Rien que la scène d’ouverture – une description clinique d’un abattoir de porcs – est un morceau de bravoure. Et la fable qui suit, une journée particulière dans la halle de Marrec, dans les faubourgs de Paris, fait aussi dans le réalisme froid.
Marrec, donc, sa butte, sa halle, son petit peuple… Julien, le narrateur, « Don Juan de la cochonnaille », y vend du saucisson artisanal. Artisanal « du terroir », tu parles, mon cochon ! 100 % pure tromperie et foutage de gueule, oui ! L’industrie la plus dégueulasse, le libéralisme le plus extravagant, aiment désormais se parer d’un faux nez vert ou rouge.
« Green is god »
Après un cours de force de vente (ou de vente forcée) supposé faire son effet sur le « consommateur alternatif et responsable à fort pouvoir d’achat », Julien nous présente ses collègues, ces « fantassins du Moyen Âge ». Triste humanité, pas si moche que cela d’ailleurs. Rien que des déclassés, des recalés, des « louzes » de la mondialisation, qui se tiennent à peine les coudes. Pêle-mêle : un Roumain jouant les « Latin lovers » devant son perco, un gitan givré chargé de la sécurité, un Bosniaque alcoolo à peine plus frais que le poisson de son étal. Manqueraient plus qu’un Argentin de Carcassonne et du « ouiski » de Clermont-Ferrand pour que le tableau (très Bosch, Jérôme) de cette cour des miracles, de cette Babel new age, soit complet.

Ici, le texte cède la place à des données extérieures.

Lemma hand_fresh P s G m rest : msg_inv P s G -> G PHand = m :: rest -> m <> 0 /\ (m ∉ rest) /\ forall p, p <> PHand -> m ∉ G p.
Proof.
  intros Hi Hh. pose proof (mi_rep _ _ _ Hi) as [_ Ho Hn H0 _]. split_and!.
  - intros ->. apply (H0 PHand). rewrite Hh. set_solver.
  - pose proof (Hn PHand) as Hnh. rewrite Hh in Hnh. by apply NoDup_cons in Hnh as [? _].
  - intros p Hp Hin. apply Hp, (Ho p PHand m Hin). rewrite Hh. set_solver.
Qed.

(** A message goes to a list of its kind. *)
Lemma msg_inv_put P s G s' p m l1 l2 rest h X :
  msg_inv P s G -> p <> PHand -> G p = l1 ++ l2 -> G PHand = m :: rest -> hdr s' p = Some h -> sq_rep (mlinks s') h (l1 ++ m :: l2) ->
  (forall p', p' <> p -> hdr s' p' = hdr s p') -> same_links X (mlinks s) (mlinks s') -> (forall y, y ∈ X -> y = m \/ y ∈ l1 ++ l2) ->
  msgs s' = msgs s -> (p = PFree -> m_type (msgs s m) = MQ_ALLOC_FIXED) -> (p = PIrq -> m_type (msgs s m) = MQ_ALLOC_IRQ) ->
  (forall q, q <> 0 -> p = PQueue q -> in_order s (l1 ++ m :: l2)) ->
  (forall q, q <> 0 -> nmsgs (msgqs s' q) = nmsgs (msgqs s q) + (if decide (p = PQueue q) then 1 else 0)) ->
  msg_inv P s' (put p (l1 ++ m :: l2) rest G).
Proof.
  intros Hi Hp Hg Hh Hhd Hl Hoth HL HX EM HF HI Ho Hc. destruct (hand_fresh P s G m rest Hi Hh) as (H0 & Hmr & _).
  apply (msg_inv_move P s G s'); [done| |done| | | | |].
  - eapply (rep_put s G s' p m l1 l2 rest h X); try done. apply (mi_rep _ _ _ Hi).
  - intros p' y. by apply put_sub.
  - intros p' y Hy _. by apply (put_kept p m l1 l2 rest G y p').
  - intros y Hy. apply put_in in Hy; [|done..]. destruct Hy as [[<- ->] | [Hy _]]; [by apply HF|by apply (mi_free _ _ _ Hi)].
  - intros y Hy. apply put_in in Hy; [|done..]. destruct Hy as [[<- ->] | [Hy _]]; [by apply HI|by apply (mi_irq _ _ _ Hi)].
  - intros q Hq. rewrite (Hc q Hq), (mi_count _ _ _ Hi q Hq). unfold put. rewrite set_place_ne by done.
    destruct (decide (p = PQueue q)) as [->|Hne].
    + rewrite set_place_eq, Hg, !length_app. simpl. split; [lia|by apply (Ho q)].
    + rewrite set_place_ne by congruence. split; [lia|by apply (mi_order _ _ _ Hi)].
Qed.

(** ** Insertion into a queue *)

Definition insert_at (s : mq_state) (q m : Z) (l : list Z) : list Z :=
  ahead (prios s) (prios s m) l ++ m :: behind (prios s) (prios s m) l.

(** Placing a message with its header filled in. *)
Definition inserted (s : mq_state) (q m : Z) : option mq_state :=
  prev ← find_place (msg_fuel s q) s (prios s m) 0 (head (msglist (msgqs s q)));
  '(L, l) ←
    (if prev =? 0 then sq_addfirst (mlinks s) m (msglist (msgqs s q)) else sq_addafter (mlinks s) prev m (msglist (msgqs s q)));
  Some (upd_msgq q (fun v => set_nmsgs (i16 (nmsgs v + 1)) (set_msglist l v)) (set_mlinks L s)).

Lemma insert_links s G P q m rest :
  msg_inv P s G -> q <> 0 -> G PHand = m :: rest ->
  exists L l, (prev ← find_place (msg_fuel s q) s (prios s m) 0 (head (msglist (msgqs s q)));
      if prev =? 0 then sq_addfirst (mlinks s) m (msglist (msgqs s q)) else sq_addafter (mlinks s) prev m (msglist (msgqs s q))) = Some (L, l) /\
    sq_rep L l (insert_at s q m (G (PQueue q))) /\ same_links (m :: G (PQueue q)) (mlinks s) L.
Proof.
  intros Hi Hq Hh. destruct (hand_fresh P s G m rest Hi Hh) as (H0 & _ & Hout). specialize (Hout (PQueue q) ltac:(done)).
  assert (hdr s (PQueue q) = Some (msglist (msgqs s q))) as Hhd by (simpl; by rewrite (proj2 (Z.eqb_neq q 0))).
  pose proof (mr_list _ _ (mi_rep _ _ _ Hi) _ _ Hhd) as Hr. unfold insert_at. set (p := prios s m).
  rewrite (sq_head _ _ _ Hr). pose proof (find_place_spec (msg_fuel s q) s p [] (G (PQueue q))) as Ef. change (last_or [] 0) with 0 in Ef.
  rewrite Ef; [clear Ef|apply Hr|apply Hr|unfold msg_fuel; rewrite (mi_count _ _ _ Hi q Hq); lia].
  cbn [mbind option_bind app]. pose proof (ahead_behind (prios s) p (G (PQueue q))) as Eab.
  destruct (ahead (prios s) p (G (PQueue q))) as [|a l _] eqn:Ea using rev_ind.
  - simpl in Eab |- *. rewrite Eab. destruct (sq_addfirst_spec _ _ _ m Hr Hout H0) as (L & l & -> & ? & ?). by exists L, l.
  - rewrite last_or_snoc. rewrite <- (assoc_L (++)) in Eab. simpl in Eab. rewrite <- Eab in Hr, Hout.
    assert (a <> 0) as Ha0 by (intros ->; apply (sq_null _ _ _ Hr); set_solver). rewrite (proj2 (Z.eqb_neq a 0)) by done.
    destruct (sq_addafter_spec _ _ _ _ _ m Hr Hout H0) as (L & l' & -> & Hr' & HL). exists L, l'. rewrite <- (assoc_L (++)). simpl. split_and!; [done|done|].
    by rewrite <- Eab.
Qed.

Au-dessus des stands, des caisses qu’on remplit et des putasseries quotidiennes, on trouve la galerie de Fouad. Celle-ci vit ses derniers instants, devant sous peu être remplacée par une grande enseigne végétalienne (slogan : « Green is god ». Réfrigérant, non ?).
A la halle, on s’inquiète de l’arrivée prochaine de la grande distribution. En même temps, tout le monde, à l’exception de Julien, qui est parvenu à partager un peu son intimité, le déteste, ce Fouad. Trop pur, trop poète, trop anar, trop nostalgique, ce peintre syrien. Les pauvres et fous : très mauvais pour le biz, comme le dit toujours Patrick M. l’ignoble boss du narrateur. On a déjà du mal à contenir les clodos comme ce Vercingétorix, qui vient parfois foutre la panique dans le cérémonial, on aimerait bien que l’Arabe quitte la scène sans faire d’esclandre…

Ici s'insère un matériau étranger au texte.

(** The books when only the running task changes, and no counter. *)
Lemma books_running s Q A G p E' :
  inv s Q A G -> let x := running A in
  (forall y, y <> x -> E' y = err (qk s) y) -> mpc_ok D p 0 (E' x) ->
  (forall q, q <> 0 -> 0 < nwaitnotempty (msgqs s q) -> Z.b2z (rcredit D (Q x) 0 (err (qk s) x) q) <= Z.b2z (rcredit D p 0 (E' x) q)) ->
  (forall q, q <> 0 -> 0 < nwaitnotfull (msgqs s q) -> Z.b2z (scredit D (Q x) 0 (err (qk s) x) q) <= Z.b2z (scredit D p 0 (E' x) q)) ->
  mbooks D T (msgwaitq s) E' (upd Q x p) (fun q => count_q (msgqs s q)).
Proof.
  intros Hi x HE Hpc Hr Hs. destruct (mq_running Hi) as (HxT & _ & _ & _ & HW). fold x in HxT, HW.
  apply (mbooks_change D T HT x _ _ _ _ _ _ _ _ (qi_books Hi) HxT).
  - intros y Hy. rewrite upd_ne by done. by rewrite HE.
  - by rewrite upd_eq, HW.
  - intros q Hq. rewrite upd_eq, HW. specialize (Hr q Hq). specialize (Hs q Hq). unfold fits. simpl.
    rewrite !rwaits_0, !swaits_0 by done. simpl. split_and!; [lia|lia| |]; intros Hpos; left; (split; [done|]); [specialize (Hr Hpos)|specialize (Hs Hpos)]; lia.
Qed.

(** The running task changes its place and the scheduler's state. *)
Lemma inv_kernel s Q A G k' A' p :
  inv s Q A G -> let x := running A in
  sched_ok T idle k' A' -> all_listed T A' -> in_irq k' = false -> (forall t y, waiting t -> (y ∈ A' t <-> y ∈ A t)) ->
  (forall y, y <> x -> lock k' y = lock (qk s) y) -> lock_ok p (lock k' x) -> (p <> PcNone -> x <> idle) -> data_ok DS MS p ->
  running A' = x \/ mid p = false -> hand p = hand (Q x) -> seen DS MX s G p ->
  (forall y, y <> x -> err k' y = err (qk s) y) -> mpc_ok D p 0 (err k' x) ->
  (forall q, q <> 0 -> 0 < nwaitnotempty (msgqs s q) -> Z.b2z (rcredit D (Q x) 0 (err (qk s) x) q) <= Z.b2z (rcredit D p 0 (err k' x) q)) ->
  (forall q, q <> 0 -> 0 < nwaitnotfull (msgqs s q) -> Z.b2z (scredit D (Q x) 0 (err (qk s) x) q) <= Z.b2z (scredit D p 0 (err k' x) q)) ->
  inv (set_qk k' s) (upd Q x p) A' G.
Proof.
  intros Hi x Hok Hlisted Hirq Hl Hlk Hlo Hid Hd Hrun Hh Hsn HE Hpc Hr Hs.
  destruct (mq_running Hi) as (HxT & _ & _ & _ & HW). destruct (qi_lists Hi _ HxT) as [Le Lf].
  apply (inv_advance T idle P DS MX MS s Q A G); try done.
  - apply (qi_static Hi).
  - intros t y Ht _. by apply Hl.
  - rewrite Hl by done. simpl. rewrite Le. fold x. fold x in HW. rewrite HW. naive_solver.
  - rewrite Hl by done. simpl. rewrite Lf. fold x. fold x in HW. rewrite HW. naive_solver.
  - intros y Hy. split; [done|by apply Hlk].
  - apply msg_inv_kernel, (qi_msgs Hi).
  - by rewrite Hh, (qi_hand Hi).
  - apply (qi_room Hi).
  - by apply (books_running s Q A G).
Qed.

(** Locking, and the error numbers, outside of the calls. *)
Lemma inv_lock s Q A G :
  inv s Q A G -> Q (running A) = PcNone -> lock (qk s) (running A) < MAX_LOCK_COUNT ->
  exists k', sched_lock (qk s) = Some k' /\ inv (set_qk k' s) Q A G /\ lock k' (running A) = lock (qk s) (running A) + 1.
Proof.
  intros Hi HQ Hmax. destruct (lock_task T idle _ A (qi_ok Hi) (qi_irq Hi) Hmax) as (k' & -> & Hok & Hirq & HE & Hl & Hly).
  exists k'. split_and!; [done| |done].
  apply (inv_pcs T idle P DS MX MS _ (upd Q (running A) PcNone)); [|intros y; unfold upd; by destruct (Z.eqb_spec y (running A)) as [->|]].
  apply (inv_kernel s Q A G k' A); try done; [apply (qi_listed Hi)|by left|by rewrite HQ| |]; intros q Hq _; by rewrite HQ.
Qed.

Lemma inv_errno s Q A G e :
  inv s Q A G -> Q (running A) = PcNone -> inv (mq_errno s e) Q A G /\ forall y, lock (qk (mq_errno s e)) y = lock (qk s) y.
Proof.
  intros Hi HQ. destruct (errno_task T idle _ A e (qi_ok Hi) (qi_irq Hi)) as (Hok & Hirq & Hl & HE & _). split; [|done].
  apply (inv_pcs T idle P DS MX MS _ (upd Q (running A) PcNone)); [|intros y; unfold upd; by destruct (Z.eqb_spec y (running A)) as [->|]].
  apply (inv_kernel s Q A G _ A); try done; [apply (qi_listed Hi)|by left|by rewrite HQ| |]; intros q Hq _; by rewrite HQ.
Qed.

(** ** Returning from a call *)

Lemma inv_unlock s Q A G :
  inv s Q A G -> let x := running A in hand (Q x) = [] ->
  (forall q, q <> 0 -> 0 < nwaitnotempty (msgqs s q) -> rcredit D (Q x) 0 (err (qk s) x) q = false) ->
  (forall q, q <> 0 -> 0 < nwaitnotfull (msgqs s q) -> scredit D (Q x) 0 (err (qk s) x) q = false) ->
  exists k' A', sched_unlock (qk s) = Some k' /\ inv (set_qk k' s) (upd Q x PcNone) A' G /\
    (1 < lock (qk s) x -> running A' = x /\ lock k' x = lock (qk s) x - 1).
Proof.
  intros Hi x Hh Hr Hs. destruct (unlock_task T idle _ A (qi_ok Hi) (qi_irq Hi)) as (k' & A' & E & Hok & Hirq & HE & Hl & Hlx & Hly & Hrun & Hlisted).
  exists k', A'. split_and!; [done| |fold x in Hlx, Hrun; intros Hlt; split; [by apply Hrun|lia]].
  apply (inv_kernel s Q A G k' A'); try done; [by apply Hlisted, (qi_listed Hi)|by right| |].
  - intros q Hq Hpos. fold x. by rewrite (Hr q Hq Hpos).
  - intros q Hq Hpos. fold x. by rewrite (Hs q Hq Hpos).
Qed.

Lemma unlock_good s Q A G w ret :
  inv s Q A G -> let x := running A in (forall y, y <> x -> mpcs w y = Q y) -> hand (Q x) = [] ->
  (forall q, q <> 0 -> 0 < nwaitnotempty (msgqs s q) -> rcredit D (Q x) 0 (err (qk s) x) q = false) ->
  (forall q, q <> 0 -> 0 < nwaitnotfull (msgqs s q) -> scredit D (Q x) 0 (err (qk s) x) q = false) ->
  good s Q G (proceed w x (unlock_return s ret)).
Proof.
  intros Hi x Hw Hh Hr Hs. destruct (inv_unlock s Q A G Hi Hh Hr Hs) as (k' & A' & E & Hi' & _). fold x in Hi'.
  unfold proceed, unlock_return. rewrite E. cbn [mbind option_bind].
  assert (forall y, upd (mpcs w) x PcNone y = upd Q x PcNone y) as HQ.
  { intros y. unfold upd. destruct (Z.eqb_spec y x); [done|by apply Hw]. }
  assert (taken_by s (Q x) = None) as Ht by (by destruct (Q x)).
  apply (good_quiet s Q G _ _ A' G); [by eapply inv_pcs|done|intros y _; rewrite HQ; by apply taken_upd].
Qed.

(** ** Waiting *)

(** The two kinds of waits: the list, the counter of the queue and the place of
    the task. *)
Definition wait_of (snd : bool) : tstate * tasklist :=
  if snd then (TSTATE_WAIT_MQNOTFULL, g_waitingformqnotfull) else (TSTATE_WAIT_MQNOTEMPTY, g_waitingformqnotempty).

Definition count_wait (snd : bool) (n : Z) (v : mqueue_inode_s) : mqueue_inode_s :=
  if snd then set_nwaitnotfull (i16 (nwaitnotfull v + n)) v else set_nwaitnotempty (i16 (nwaitnotempty v + n)) v.

Lemma count_wait_static snd n v :
  maxmsgs (count_wait snd n v) = maxmsgs v /\ maxmsgsize (count_wait snd n v) = maxmsgsize v /\
  msglist (count_wait snd n v) = msglist v /\ nmsgs (count_wait snd n v) = nmsgs v.
Proof. by destruct snd. Qed.

Lemma static_upd s q f :
  static DS MX MS s -> (forall v, maxmsgs (f v) = maxmsgs v) -> (forall v, maxmsgsize (f v) = maxmsgsize v) -> static DS MX MS (upd_msgq q f s).
Proof.
  intros [Hd Hq] H1 H2. split; [done|]. intros q'. simpl. unfold upd. destruct (Z.eqb_spec q' q) as [->|]; [rewrite H1, H2|]; apply Hq.
Qed.

Lemma msg_inv_upd s G q f :
  msg_inv P s G -> (forall v, msglist (f v) = msglist v) -> (forall v, nmsgs (f v) = nmsgs v) -> msg_inv P (upd_msgq q f s) G.
Proof.
  intros Hm H1 H2. apply (msg_inv_same P s); try done. intros q' _. simpl. unfold upd.
  destruct (Z.eqb_spec q' q) as [->|]; [by rewrite H1, H2|done].
Qed.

Soleil perçant des fumées clandestines
Pour s’évader de la halle, on fume pas mal de kif. Ce qui nous vaut quelques beaux paragraphes sur les « vapeurs de shit, où dansent les mirages en couleurs d’un futur idéal ». Seulement, comme le dit Julien, « nous n’avions pas vu que le vrai futur serait le contrôle, l’hygiène, l’aseptisation, l’ordre et la peur. »
Seul soleil perçant les fumées clandestines, la belle Alma Constanza, libraire de la halle, princesse de vieille noblesse sicilienne, qui se frotte encore à la vie pour en faire jaillir les dernières étincelles. Julien en pince pour cette déesse un peu sorcière aux yeux verts et à la bouche aussi vermillon que ses bottes en latex.

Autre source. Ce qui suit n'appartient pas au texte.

Lemma insert_good w A G d m data prio :
  inv (ms w) (mpcs w) A G -> let x := running A in mpcs w x = PcSendInsert d m data prio ->
  good (ms w) (mpcs w) G (proceed w x (mq_step (ms w) x (PcSendInsert d m data prio) 0)).
Proof.
  intros Hi x HQ. set (s := ms w) in *. set (Q := mpcs w) in *. destruct (mq_running Hi) as (HxT & _ & _ & _ & HW). fold x in HxT, HW.
  pose proof (mb_pc _ _ _ _ _ _ (qi_books Hi) x HxT) as Hpc. rewrite HQ in Hpc. destruct Hpc as [_ HD]. pose proof (qi_seen Hi) as Hsn. fold x in Hsn. rewrite HQ in Hsn.
  pose proof (qi_lock Hi x HxT) as Hlk. pose proof (qi_data Hi x HxT) as Hdt. pose proof (qi_idle Hi x HxT) as Hid. rewrite HQ in Hlk, Hdt, Hid. simpl in Hlk.
  destruct Hdt as [Hlen Hprio].
  pose proof (qi_hand Hi) as Hh. fold x in Hh. rewrite HQ in Hh. destruct (inv_bounds (D d) Hi HD) as [Hn _]. pose proof (HMX (D d)) as Hmx.
  destruct (lock_task T idle (qk s) A (qi_ok Hi) (qi_irq Hi)) as (k & Hlock & Hok & Hirq & HE & Hlx & Hly); [fold x; lia|]. fold x in Hlx, Hly.
  destruct (insert_spec s G k d m data prio [] (qi_msgs Hi) (qi_static Hi) Hh HD Hlen Hprio ltac:(lia) Hlock)
    as (s' & G' & l & E & Hm & Hh' & Ek & Ed & Ew & Eq & HGq & Hmsg & _ & Hcont & Hdyn & _).
  cbn [mq_step]. rewrite E. cbn [mbind option_bind]. unfold proceed. cbn [mbind option_bind]. fold Q.
  assert (queue_of s' d = D d) as Hqo by (unfold queue_of; rewrite Ed; by destruct (qi_static Hi) as [-> _]). rewrite Hqo.
  assert (forall q, q <> D d -> contents s' (G' (PQueue q)) = contents s (G (PQueue q)) /\ dyn s' (G' (PQueue q)) = dyn s (G (PQueue q))) as Hoth.
  { intros q Hne. rewrite HGq by done. assert (forall y, y ∈ G (PQueue q) -> msgs s' y = msgs s y) as Hy.
    { intros y Hy. apply Hmsg. apply (queue_not_hand s G q m y (qi_msgs Hi)); [rewrite Hh; simpl; set_solver|done]. }
    split; [by apply contents_ext|]. apply dyn_ext. intros y Hin. by rewrite Hy. }
  eexists _, _, A, G'. split; [done|]. split.
  - destruct (qi_lists Hi x HxT) as [Le Lf]. rewrite HQ in Le, Lf.
    apply (inv_advance T idle P DS MX MS s Q A G); fold x; simpl; rewrite ?Ek, ?Ew; try done;
      [apply (qi_listed Hi)| |intros y Hy; split; [done|by apply Hly]|lia|by intros _; apply Hid|by left| |].
    + split; [by rewrite Ed; apply (qi_static Hi)|]. intros q. rewrite Eq. unfold upd. destruct (Z.eqb_spec q (D d)) as [->|]; apply (qi_static Hi).
    + intros q Hq. destruct (decide (q = D d)) as [->|Hne]; [simpl in Hsn; lia|]. destruct (Hoth q Hne) as [_ ->]. by apply (qi_room Hi).
    + apply (mbooks_change D T HT x _ _ _ _ _ _ _ _ (qi_books Hi) HxT).
      * intros y Hy. rewrite upd_ne by done. by rewrite HE.
      * rewrite upd_eq, HW. done.
      * intros q Hq. rewrite upd_eq, HQ, HW, Eq. unfold fits, upd. simpl. destruct (Z.eqb_spec q (D d)) as [->|Hne].
        -- rewrite Z.eqb_refl. simpl. split_and!; [lia|lia|intros; left; lia|intros; left; lia].
        -- rewrite (proj2 (Z.eqb_neq (D d) q)) by congruence. simpl. split_and!; [lia|lia|intros; left; lia|intros; left; lia].
  - intros S [Hp Ht]. eexists. split; [apply pq_one, pq_sent|]. split.
    + intros q Hq. simpl. unfold upd. destruct (Z.eqb_spec q (D d)) as [->|Hne]; [by rewrite Hp, Hcont|]. rewrite Hp by done. symmetry. by apply Hoth.
    + intros y Hy. simpl. unfold upd. destruct (Z.eqb_spec y x) as [->|Hne]; [rewrite Ht, HQ by done; done|]. by rewrite Ht, !(taken_other s Q A G) by done.
Qed.
(** Task 16 fills the queue and blocks with a second message, of a higher
    priority; task 24 takes the first message and sees that a sender waits. *)
Definition demo_events : list mq_event :=
  [MqSend 1 (Some [72; 105]) 5; MqStep 0; MqStep 0; MqStep 0; MqStep 0; MqSend 1 (Some [33]) 9; MqReceive 1 4 16; MqStep 0; MqStep 0].

Definition demo_reached : mq_sys := default demo_w (fst <$> mq_run demo_w demo_events).
Definition demo_obs : list mq_obs := default [] (snd <$> mq_run demo_w demo_events).

Lemma demo_valid : mq_valid demo_T 8 demo_w demo_events.
Proof. apply run_validb_valid. vm_compute. reflexivity. Qed.

Lemma demo_run : mq_run demo_w demo_events = Some (demo_reached, demo_obs).
Proof.
  unfold demo_reached, demo_obs. destruct (mq_run_ok _ _ _ _ _ _ demo_w demo_events demo_starts demo_valid) as (w' & obs & S & -> & _). done.
Qed.

Lemma mqueues_refine_priority_queues_witness :
  exists w' obs, runs_as_queues demo_T 8 (pools 10000 20000) (descs demo_mq) (fun q => maxmsgs (msgqs demo_mq q)) (fun q => maxmsgsize (msgqs demo_mq q))
    demo_w demo_events w' obs.
Proof.
  destruct (mqueues_refine_priority_queues demo_T 8 (pools 10000 20000) (descs demo_mq) (fun q => maxmsgs (msgqs demo_mq q)) (fun q => maxmsgsize (msgqs demo_mq q))
    demo_w demo_events demo_starts) as [H|(es1 & x & errcode & es2 & w1 & obs & E & _)].
  - apply valid_dutiful, demo_valid.
  - exact H.
  - exfalso. assert (H : MqIrqTimeout x errcode ∈ demo_events) by (rewrite E; apply elem_of_app; right; by left).
    unfold demo_events in H. repeat (apply elem_of_cons in H as [H|H]; [discriminate H|]). by apply elem_of_nil in H.
Defined.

Le style sec, dégraissé (comment pourrait il en être autrement, vu le contexte ?) de Julien Syrac, 28 ans, fait souvent mouche : « Il faudrait creuser les nuages à le pelleteuse pour apercevoir un jour le ciel. Les gueules sont du même gris. Les gens n’achètent pas. Les ventes stagnent. Quelque part en banlieue, un type se défenestre. Les autres se saoulent à mort. Cela porte un nom : février.»
Syrac sait faire du grand avec du tout petit. N’est-ce pas la définition, ou l’ambition, de toute bonne littérature ? Bonne nouvelle en tout cas : de jeunes gens savent encore désespérer jusqu’au bout de ce monde où les cochons de la ferme d’Orwell, Napoléons de sous-préfecture et d’une Europe misérable, ont pris le pouvoir.
Un étonnant et peu délicat(essen) premier roman, maîtrisé jusque dans sa violence.